- Task statement -
Give the lines below again exactly, starting with the line that holds "set (b5 := with_pm" and going on through the line that holds "eapply evolves_weaken; [|eapply".
╭─ Excerpted data
Lemma newNodeRef_ok b pid :
  heap_ok b -> exists b', newNodeRef pid b = (b', Ret (nextRef b)) /\ evolves [] [] b b' /\
    refs b' = <[nextRef b := nodeRefOf b pid]> (refs b) /\ pm b' = pm b /\
    nextRef b' = nextRef b + 1 /\ nextInfo b' = nextInfo b + 2.
Proof.
  intros Hh. destruct (NewPageRef_ok b pid 0 Hh) as (b1 & E & Hev & Hr & Hp & Hn & Hi).
  unfold newNodeRef. rewrite (stM_bind_ret _ _ _ _ _ E). unfold newPageInfo.
  erewrite stM_bind_ret by reflexivity. rewrite stM_bind_modify. eexists. split; [reflexivity|].
  assert (Hnew : refs (storeRef (nextRef b) (set_pInfo (mkPageInfo (nextInfo b1) pid 1 false None false NodeNormal))
            (with_nextInfo (nextInfo b1 + 1) b1)) = <[nextRef b := nodeRefOf b pid]> (refs b)).
  { cbn. rewrite Hr, alter_insert_eq, Hi. done. }
  split; [|split_and!; [exact Hnew|exact Hp|exact Hn|cbn; lia]].
  constructor; rewrite ?Hnew; cbn; try lia.
  - rewrite Hp. apply grew_refl, Hh.
  - intros r p Hp'. exists p. rewrite lookup_insert_ne; [done|]. intros <-. by rewrite heap_fresh in Hp'.
  - destruct (ev_heap _ _ _ _ Hev) as [Hpm Hz _ He Ho Hs]. constructor; try done. intros r p.
    change (refs (storeRef _ _ _) !! r = Some p) with
      (alter (set_pInfo (mkPageInfo (nextInfo b1) pid 1 false None false NodeNormal)) (nextRef b) (refs b1) !! r = Some p).
    rewrite Hr, alter_insert_eq. cbn. destruct (decide (r = nextRef b)) as [->|Hne].
    + rewrite lookup_insert_eq. intros [= <-]. cbn. lia.
    + rewrite lookup_insert_ne by done. intros Hp'. pose proof (h_refs _ Hh r p Hp'). lia.
  - apply (ev_size _ _ _ _ Hev).
Qed.

Lemma CAS_ok b r p old new :
  refs b !! r = Some p -> i_addr (pInfo p) = i_addr old ->
  CAS r old new b = (storeRef r (set_pInfo new) b, Ret true).
Proof.
  intros Hp Ha. unfold CAS. rewrite (stM_bind_ret _ _ _ _ _ (deref_ok b r p Hp)).
  by rewrite Ha, Z.eqb_refl, stM_bind_modify.
Qed.
Lemma CAS_stale b r p old new :
  refs b !! r = Some p -> i_addr (pInfo p) <> i_addr old -> CAS r old new b = (b, Ret false).
Proof.
  intros Hp Ha. unfold CAS. rewrite (stM_bind_ret _ _ _ _ _ (deref_ok b r p Hp)).
  by rewrite (proj2 (Z.eqb_neq _ _)).
Qed.

Lemma refs_store b r p f : refs b !! r = Some p -> refs (storeRef r f b) = <[r := f p]> (refs b).
Proof.
  intros Hp. unfold storeRef. cbn. apply map_eq. intros r'. destruct (decide (r' = r)) as [->|Hr].
  - by rewrite lookup_alter_eq, lookup_insert_eq, Hp.
  - by rewrite lookup_alter_ne, lookup_insert_ne by done.
Qed.

(** A fresh info put in place of the current one. *)
Lemma swap_info b r p old pid v red nr lf st (info := mkPageInfo (nextInfo b) pid v red nr lf st) :
  heap_ok b -> refs b !! r = Some p -> i_addr (pInfo p) = i_addr old ->
  exists b1 b', newPageInfo pid v red nr lf st b = (b1, Ret info) /\ CAS r old info b1 = (b', Ret true) /\
    evolves [] [r] b b' /\ refs b' = <[r := set_pInfo info p]> (refs b) /\ pm b' = pm b /\
    nextRef b' = nextRef b /\ nextInfo b' = nextInfo b + 1.
Proof.
  intros Hh Hp Ha. set (b1 := with_nextInfo (nextInfo b + 1) b). exists b1, (storeRef r (set_pInfo info) b1).
  pose proof (ev_info (nextInfo b + 1) b Hh ltac:(lia)) as Hev. fold b1 in Hev.
  split; [done|]. split; [by apply (CAS_ok b1 r p)|]. split; [|split; [by apply (refs_store b1)|done]].
  eapply evolves_step; [eapply evolves_weaken; [|exact Hev]; by intros ? ?%not_elem_of_nil|].
  apply (ev_store b1 r p); [apply Hev|done|done|cbn; lia].
Qed.

(** Page [q] holds the same bytes. *)
Definition same_bytes (s s' : PageManager) (q : Z) : Prop :=
  forall x, getPtr q <= x < getPtr q + PageSize -> byteAt (mem s') x = byteAt (mem s) x.

Lemma bytes_leaf s s' q es : same_bytes s s' q -> leaf_list s q es -> leaf_list s' q es.
Proof.
  intros Hb [[d Hd] Hs]. split; [exists d|done]. eapply page_ok_same; [|exact Hd].
  intros o Ho. apply Hb. off_lia.
Qed.
Lemma bytes_node s s' q ks cs : same_bytes s s' q -> node_list s q ks cs -> node_list s' q ks cs.
Proof.
  intros Hb (d & es & Hok & Hs & Hk & Hc). exists d, es. split; [|split; [done|split; [done|]]].
  - eapply page_ok_same; [|exact Hok]. intros o Ho. apply Hb. off_lia.
  - rewrite Hc. f_equal. symmetry. apply loadU_ext. intros i Hi. apply Hb. pose proof (field_bounds hExtraChild). off_lia.
Qed.
Lemma rootInternalSplit_ok b0 b p ks ts cs mid k lp rp (t0 := TNode rootRef ks ts) :
  tree_ok b0 t0 -> refs b0 !! rootRef = Some p -> inner_at b0 p ks (troot <$> ts) cs -> ks !! mid = Some k ->
  evolves [rp; lp] [] b0 b -> refs b = refs b0 -> nextRef b = nextRef b0 ->
  node_list (pm b) lp (take mid ks) (take (S mid) cs) -> node_list (pm b) rp (drop (S mid) ks) (drop (S mid) cs) ->
  1 < avail (pm b) -> restructured 3 b0 t0 [rootRef] (handleRootInternalSplit rootRef (pInfo p) lp rp k b).
Proof.
  intros Ht Hp Hi Hk Hev Hr Hn Hl Hrr Hav. pose proof (t_heap _ _ Ht) as Hh.
  destruct (split_halves b0 b rootRef p ks _ cs mid lp rp Hh Hp Hi (lookup_lt_Some _ _ _ Hk) Hev Hr Hn Hl Hrr)
    as (b1 & b2 & b3 & pl & pr & E1 & E2 & E3 & Hev3 & Hpm3 & Hr3 & Hidl & Hidr & Hil & Hir).
  set (lR := nextRef b0) in *. set (rR := lR + 1) in *. pose proof (ev_heap _ _ _ _ Hev3) as Hh3.
  assert (Hnc : forall q, q ∈ [rp; lp] -> new_child b3 cs q) by (intros q Hq; eapply new_half; [exact Hh|exact Hev3|done|apply Hi]).
  destruct (Hnc lp ltac:(set_solver)) as (Hlp0 & Hlpl & _). destruct (Hnc rp ltac:(set_solver)) as (Hrp0 & Hrpl & _).
  assert (Hksz : zlen k < 2 ^ 31) by (eapply node_key_small; [apply Hi|by eapply list_elem_of_lookup_2]).
  unfold handleRootInternalSplit. rewrite (stM_bind_ret _ _ _ _ _ E1), (stM_bind_ret _ _ _ _ _ E2), (stM_bind_ret _ _ _ _ _ E3).
  destruct (new_root_page b3 lp rp k Hh3 Hlpl Hlp0 Hrpl Hrp0 Hksz ltac:(rewrite Hpm3; lia))
    as (b4 & q & E4 & Hev4 & Hr4 & Hn4 & Eg & [(s & new & E5 & Hev5 & Hnl)|(s & e & E5 & _ & Hev5)]).
  all: rewrite (stM_bind_ret _ _ _ _ _ (cleanup_ret _ _ _ _ _ (onErr_ret _ _ _ _ _ E4))).
  2: { eapply (restructured_cleanup 3 b0 _ (with_pm s b4) t0 [lp; rp; q] []); [done| | |done].
       - rewrite (stM_bind_ret _ _ _ _ _ (onErr_ret _ _ _ _ _ Eg)). by rewrite (onErr_pm _ _ _ _ _ E5).
       - eapply evolves_perm; [|eapply evolves_trans; [exact Hev3|exact Hev5]]. cbn. solve_Permutation. }
  erewrite stM_bind_ret.
  2: { apply cleanup_ret. rewrite (stM_bind_ret _ _ _ _ _ (onErr_ret _ _ _ _ _ Eg)). by rewrite (onErr_pm _ _ _ _ _ E5). }
  set (b5 := with_pm s b4) in *. assert (Hp5 : refs b5 !! rootRef = Some p).
  { cbn. rewrite Hr4. by rewrite (ev_untouched _ _ _ _ _ _ Hev3 Hp) by (by intros ?%not_elem_of_nil). }
  destruct (publishInternalRoot_ok b3 [rootRef] [new] b5 p lp rp lR rR k q new Hh3) as
    (b6 & p' & E6 & Hev6 & Hb6 & Hr6 & Hq & Hf & Hpg & Hc); [|by left|done|].
  { eapply evolves_weaken; [|eapply evolves_perm; [|exact Hev5]]; [by intros ? ?%not_elem_of_nil|solve_Permutation]. }
  assert (HlR : refs b0 !! lR = None) by (by apply heap_fresh).
  assert (HrR : refs b0 !! rR = None) by (by apply heap_fresh_next).
  assert (Hroot : lR <> rootRef /\ rR <> rootRef /\ lR <> rR) by (split_and!; [intros Ex; congruence..|lia]).
  destruct Hroot as (HlR0 & HrR0 & HlrR).
  assert (Hpl : refs b6 !! lR = Some pl) by (rewrite Hr6, lookup_insert_ne by done; cbn; by rewrite Hr4, Hr3, lookup_insert_ne, lookup_insert_eq).
  assert (Hpr : refs b6 !! rR = Some pr) by (rewrite Hr6, lookup_insert_ne by done; cbn; by rewrite Hr4, Hr3, lookup_insert_eq).
  assert (Hev06 : evolves ([new] ++ [rp; lp]) [rootRef] b0 b6).
  { eapply evolves_trans; [|exact Hev6]. eapply evolves_weaken; [|exact Hev3]. by intros ? ?%not_elem_of_nil. }
  destruct (gr_fresh _ _ _ (ev_pm _ _ _ _ Hev5) new ltac:(by left)) as [Hnnew _].
  assert (new <> q) by (pose proof (gr_nodup _ _ _ (ev_pm _ _ _ _ Hev5)) as [H _]%NoDup_cons; set_solver).
  rewrite <- fmap_take in Hil. rewrite <- fmap_drop in Hir.
  pose proof (focus_nodes b0 [] t0 Ht) as (Hn0 & _ & Hd0 & _).
  edestruct (halves_nodes ([new] ++ [rp; lp]) [rootRef] b0 b6 rootRef ks ts mid k lR rR pl pr) as (H1 & H2 & H3 & H4);
    [exact Hn0|exact Hd0|exact Hev06| |done..|eapply inner_at_ev; [exact Hev6|exact Hil]|done|eapply inner_at_ev; [exact Hev6|exact Hir]|].
  { apply trefs_nodup in Hd0 as [Hrn _]. intros x Hx [->|[]%not_elem_of_nil]%elem_of_cons. done. }
  assert (lp <> rp) by (pose proof (gr_nodup _ _ _ (ev_pm _ _ _ _ Hev3)) as [H' _]%NoDup_cons; set_solver).
  destruct (root_published ([new] ++ [rp; lp]) [rootRef] b0 b6 k (halfL lR mid ks ts) (halfR rR mid ks ts) p' [lp; rp] Hev06) as [Hok Hfl]; try done.
  - by rewrite Hr6, lookup_insert_eq.
  - apply (root_inner b6 p' new); try done; try (by rewrite Hpg).
    + rewrite Hpg. eapply ev_new; [exact Hev06|set_solver].
    + rewrite Hpg. eapply bytes_node; [by apply Hb6|exact Hnl].
    + by intros ->.
    + by intros ->.
    + change (idOf b6 lR = Some lp). unfold idOf. by rewrite Hpl, <- Hidl.
    + change (idOf b6 rR = Some rp). unfold idOf. by rewrite Hpr, <- Hidr.
    + split; [done|]. eapply ev_live; [exact Hev6|done].
    + split; [done|]. eapply ev_live; [exact Hev6|done].
  - intros [Hx|Hx]%H3; [|congruence]. by apply trefs_nodup in Hd0 as [Hrn _].
  - rewrite H4. apply Ht.
  - eexists b6, (Ret tt), _, _. rewrite E6. split_and!; [done..|exact Hok|by rewrite Hfl, H4|exact Hev06| |done].
    destruct (height_halves lR rR mid rootRef ks ts). unfold t0. rewrite (height_node rootRef [k]), !heights_cons.
    change (heights []) with 0%nat. lia.
Qed.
╰─
- Solution to the problem -
  set (b5 := with_pm s b4) in *. assert (Hp5 : refs b5 !! rootRef = Some p).
  { cbn. rewrite Hr4. by rewrite (ev_untouched _ _ _ _ _ _ Hev3 Hp) by (by intros ?%not_elem_of_nil). }
  destruct (publishInternalRoot_ok b3 [rootRef] [new] b5 p lp rp lR rR k q new Hh3) as
    (b6 & p' & E6 & Hev6 & Hb6 & Hr6 & Hq & Hf & Hpg & Hc); [|by left|done|].
  { eapply evolves_weaken; [|eapply evolves_perm; [|exact Hev5]]; [by intros ? ?%not_elem_of_nil|solve_Permutation]. }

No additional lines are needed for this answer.